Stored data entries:

(** * Mail delivery robot: a shallow embedding of the village simulation

    The development follows the simulation script (Eloquent JavaScript,
    chapter 7): the road graph built from edge strings, the village state
    and its [move], the three robots and the breadth-first [findRoute].

    Conventions of the embedding.
    - A location is a JavaScript value that is either a string or
      [undefined] (what destructuring a too-short array and indexing past
      the end of an array produce).  On such values [==], [!=] and
      [Array.prototype.includes] all coincide with structural equality.
    - The graph is an object without prototype used as a map from property
      keys to arrays.  It is embedded as an association list with unique
      keys, kept in insertion order, which is the order of [Object.keys]
      as long as no label is a canonical array index.
    - A computation either returns, throws a [TypeError] (reading a property
      of [undefined], iterating over [undefined]) or is still running when
      what the embedding was given runs out: the turns of the outer loop of
      [findRoute], the random draws of [random].
    - [Math.random()] is embedded as a rational of [[0,1)] and the product
      with the array length is exact. *)

From Stdlib Require Import String Ascii List Arith Lia Bool Sorted.
Import ListNotations.
Open Scope string_scope.
Open Scope list_scope.

(** ** Values and completions *)

Inductive Loc : Type :=
| undefined
| str (s : string).

Definition Loc_eq_dec (a b : Loc) : {a = b} + {a <> b}.
Proof.
  decide equality. apply string_dec.
Defined.

(** [a == b] on locations. *)
Definition loc_eqb (a b : Loc) : bool :=
  match a, b with
  | undefined, undefined => true
  | str x, str y => String.eqb x y
  | _, _ => false
  end.

(** Conversion of a value to a property key. *)
Definition key (a : Loc) : string :=
  match a with
  | undefined => "undefined"
  | str s => s
  end.

Inductive error : Type :=
| TypeError.

Inductive completion (A : Type) : Type :=
| Return (a : A)
| Throw (e : error)
| Running.

Arguments Return {A} a.
Arguments Throw {A} e.
Arguments Running {A}.

Definition bind {A B : Type} (c : completion A) (k : A -> completion B)
  : completion B :=
  match c with
  | Return a => k a
  | Throw e => Throw e
  | Running => Running
  end.

(** [array[0]]: [undefined] on the empty array. *)
Definition first (l : list Loc) : Loc :=
  match l with
  | [] => undefined
  | x :: _ => x
  end.
(** * RAIForecastingInsights: a shallow embedding and its verified properties

    The embedded program is
    [responsibleai/rai_insights/rai_forecasting_insights.py].  Python
    exceptions are an explicit result type, the instance [self] is an
    attribute dictionary threaded through a small state-and-exception
    monad, pandas tables are row-major frames of scalars, and the objects
    the module only passes around (models, serializers, feature metadata,
    cohorts) are records.

    Scope of the data model: tables are complete (no missing cells) and a
    cell is an integer, a string or a date; floating-point columns are not
    modelled.  A Python float only arises from [float(...)] of an integer,
    and is represented by the exact value of the resulting binary64
    number. *)

From Stdlib Require Import ZArith Lia Ascii String.
From Stdlib Require SpecFloat.
From stdpp Require Import base tactics option strings list gmap orders sorting lexico pretty.

Set Warnings "-register-all".

Local Open Scope string_scope.
Local Open Scope Z_scope.

(** ** Exceptions and the result monad *)

Inductive exn :=
| UserConfigValidationException (msg : string)
| ValueError (msg : string)
| AttributeError (msg : string)
| KeyError (key : string)
| TypeError (msg : string)
| RuntimeError (msg : string).

Inductive res (A : Type) :=
| Ok (a : A)
| Raise (e : exn).
Arguments Ok {A} a.
Arguments Raise {A} e.

#[export] Instance res_ret : MRet res := @Ok.
#[export] Instance res_bind : MBind res := fun A B f r =>
  match r with
  | Ok a => f a
  | Raise e => Raise e
  end.
#[export] Instance res_fmap : FMap res := fun A B f r =>
  match r with
  | Ok a => Ok (f a)
  | Raise e => Raise e
  end.

Definition is_ok {A} (r : res A) : bool :=
  match r with Ok _ => true | Raise _ => false end.

(** [try: body except Exception: raise e] *)
Definition try_except {A} (body : res A) (e : exn) : res A :=
  match body with
  | Ok a => Ok a
  | Raise _ => Raise e
  end.

(** [for x in l: body x], stopping at the first exception. *)
Fixpoint for_each {A} (l : list A) (body : A -> res unit) : res unit :=
  match l with
  | [] => Ok tt
  | x :: l' => _ ← body x; for_each l' body
  end.

(** ** Scalars *)

Record date := Date { year : Z; month : Z; day : Z }.

Inductive scalar :=
| SInt (z : Z)
| SStr (s : string)
| STime (d : date).

#[export] Instance date_eq_dec : EqDecision date.
Proof. solve_decision. Defined.
#[export] Instance scalar_eq_dec : EqDecision scalar.
Proof. solve_decision. Defined.

(** The three kinds of values never compare with each other in Python
    ([TypeError]); within a kind the order is the usual one. *)
Inductive kind := KInt | KStr | KTime.
#[export] Instance kind_eq_dec : EqDecision kind.
Proof. solve_decision. Defined.

Definition kind_of (x : scalar) : kind :=
  match x with SInt _ => KInt | SStr _ => KStr | STime _ => KTime end.

Definition code_points (s : string) : list Z :=
  (fun a => Z.of_N (Ascii.N_of_ascii a)) <$> String.list_ascii_of_string s.

(** A sort key: the kind first (numbers, then strings, then dates, the way
    pandas sorts mixed labels), then the value. *)
Definition sort_key (x : scalar) : nat * list Z :=
  match x with
  | SInt z => (0%nat, [z])
  | SStr s => (1%nat, code_points s)
  | STime d => (2%nat, [year d; month d; day d])
  end.

Definition scalar_lt (x y : scalar) : Prop := lexico (sort_key x) (sort_key y).

(** [str(x)] *)
Definition pad2 (z : Z) : string :=
  if z <? 10 then "0" +:+ pretty z else pretty z.
Definition pad4 (z : Z) : string :=
  if z <? 10 then "000" +:+ pretty z
  else if z <? 100 then "00" +:+ pretty z
  else if z <? 1000 then "0" +:+ pretty z
  else pretty z.

Definition py_str (x : scalar) : string :=
  match x with
  | SInt z => pretty z
  | SStr s => s
  | STime d =>
      pad4 (year d) +:+ "-" +:+ pad2 (month d) +:+ "-" +:+ pad2 (day d)
      +:+ " 00:00:00"
  end.

(** ** Python floats obtained from integers

    [float(z)] rounds to the nearest binary64 number, ties to even.  The
    result is always an integer; it is represented by that integer. *)

Inductive pyfloat :=
| FNaN
| FVal (z : Z).

#[export] Instance pyfloat_eq_dec : EqDecision pyfloat.
Proof. solve_decision. Defined.

Definition round_binary64 (z : Z) : Z :=
  let n := Z.abs z in
  let bits := Z.log2 n + 1 in
  if bits <=? 53 then z
  else
    let sh := bits - 53 in
    let q := Z.shiftr n sh in
    let r := Z.land n (Z.ones sh) in
    let half := Z.shiftl 1 (sh - 1) in
    let q' := if (half <? r) || ((r =? half) && Z.odd q) then q + 1 else q in
    Z.sgn z * Z.shiftl q' sh.

Definition float_of_int (z : Z) : pyfloat := FVal (round_binary64 z).

(** The same cast by the Standard Library's specification of IEEE 754
    arithmetic, for comparison: the binary64 number nearest to [z], and the
    integer a floating-point number is equal to, if any. *)
Definition binary64_of_int (z : Z) : SpecFloat.spec_float :=
  SpecFloat.binary_normalize 53 1024 z 0 false.

Definition integer_of_binary64 (f : SpecFloat.spec_float) : option Z :=
  match f with
  | SpecFloat.S754_zero _ => Some 0
  | SpecFloat.S754_finite s m e =>
      let sign := if s then -1 else 1 in
      if 0 <=? e then Some (sign * Z.pos m * 2 ^ e)
      else if Z.pos m mod 2 ^ (- e) =? 0
           then Some (sign * (Z.pos m / 2 ^ (- e)))
           else None
  | _ => None
  end.

(** ** Tables *)

Inductive dtype := Int64 | Object | Datetime64.
#[export] Instance dtype_eq_dec : EqDecision dtype.
Proof. solve_decision. Defined.

(** A [pandas.DataFrame]: the column labels with their dtypes, the row
    labels (the index) and the rows. *)
Record DataFrame := {
  df_columns : list (string * dtype);
  df_index : list scalar;
  df_rows : list (list scalar);
}.

(** [df.columns] *)
Definition columns (df : DataFrame) : list string := fst <$> df_columns df.

(** [len(df)], [df.shape[0]] *)
Definition len (df : DataFrame) : Z := Z.of_nat (length (df_rows df)).

(** position of the first column labelled [c] *)
Fixpoint index_of (c : string) (l : list string) : option nat :=
  match l with
  | [] => None
  | x :: l' => if decide (x = c) then Some 0%nat else S <$> index_of c l'
  end.

(** the cell of a row in column [i]; rows are as long as the header in a
    well-formed frame, a short row reads as nothing *)
Definition cells_at (i : nat) (rows : list (list scalar)) : list scalar :=
  omap (fun r => r !! i) rows.

(** [df[c]]: the values of a column, [KeyError] when there is none. *)
Definition getitem (df : DataFrame) (c : string) : res (list scalar) :=
  match index_of c (columns df) with
  | Some i => Ok (cells_at i (df_rows df))
  | None => Raise (KeyError c)
  end.

(** [df.drop(columns=[c])]: every column labelled [c] goes, [KeyError] when
    there is none. *)
Definition keep_mask (c : string) (df : DataFrame) : list bool :=
  (fun x => bool_decide (x ≠ c)) <$> columns df.

Definition mask_filter {A} (mask : list bool) (l : list A) : list A :=
  snd <$> filter (fun p => fst p = true) (zip mask l).

Definition drop (df : DataFrame) (c : string) : res DataFrame :=
  if decide (c ∈ columns df) then
    Ok {| df_columns := mask_filter (keep_mask c df) (df_columns df);
          df_index := df_index df;
          df_rows := mask_filter (keep_mask c df) <$> df_rows df |}
  else Raise (KeyError ("['" +:+ c +:+ "'] not found in axis")).

(** [df[cs]] for a list of labels: the named columns in the order asked,
    [KeyError] when one is missing. *)
Definition positions (cs : list string) (df : DataFrame) : res (list nat) :=
  mapM (fun c => match index_of c (columns df) with
                 | Some i => Ok i
                 | None => Raise (KeyError c)
                 end) cs.

Definition project (ps : list nat) (row : list scalar) : list scalar :=
  omap (fun i => row !! i) ps.

Definition getitems (df : DataFrame) (cs : list string) : res DataFrame :=
  ps ← positions cs df;
  Ok {| df_columns := omap (fun i => df_columns df !! i) ps;
        df_index := df_index df;
        df_rows := project ps <$> df_rows df |}.

(** [df.iloc[0:1]] *)
Definition iloc_0_1 (df : DataFrame) : DataFrame :=
  {| df_columns := df_columns df;
     df_index := take 1 (df_index df);
     df_rows := take 1 (df_rows df) |}.

(** [df.select_dtypes(include='number').columns.tolist()] *)
Definition numeric_columns (df : DataFrame) : list string :=
  fst <$> filter (fun p => snd p = Int64) (df_columns df).

(** ** Series reductions *)

(** first-occurrence order, as [Series.unique()] *)
Fixpoint unique_from {A} `{EqDecision A} (seen : list A) (l : list A) : list A :=
  match l with
  | [] => []
  | x :: l' =>
      if decide (x ∈ seen) then unique_from seen l'
      else x :: unique_from (x :: seen) l'
  end.
Definition unique {A} `{EqDecision A} (l : list A) : list A := unique_from [] l.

What is being asked:
Could you find each line in the entries that contains the string "exact" and copy it?

Task output:
      with the array length is exact. *)
    and is represented by the exact value of the resulting binary64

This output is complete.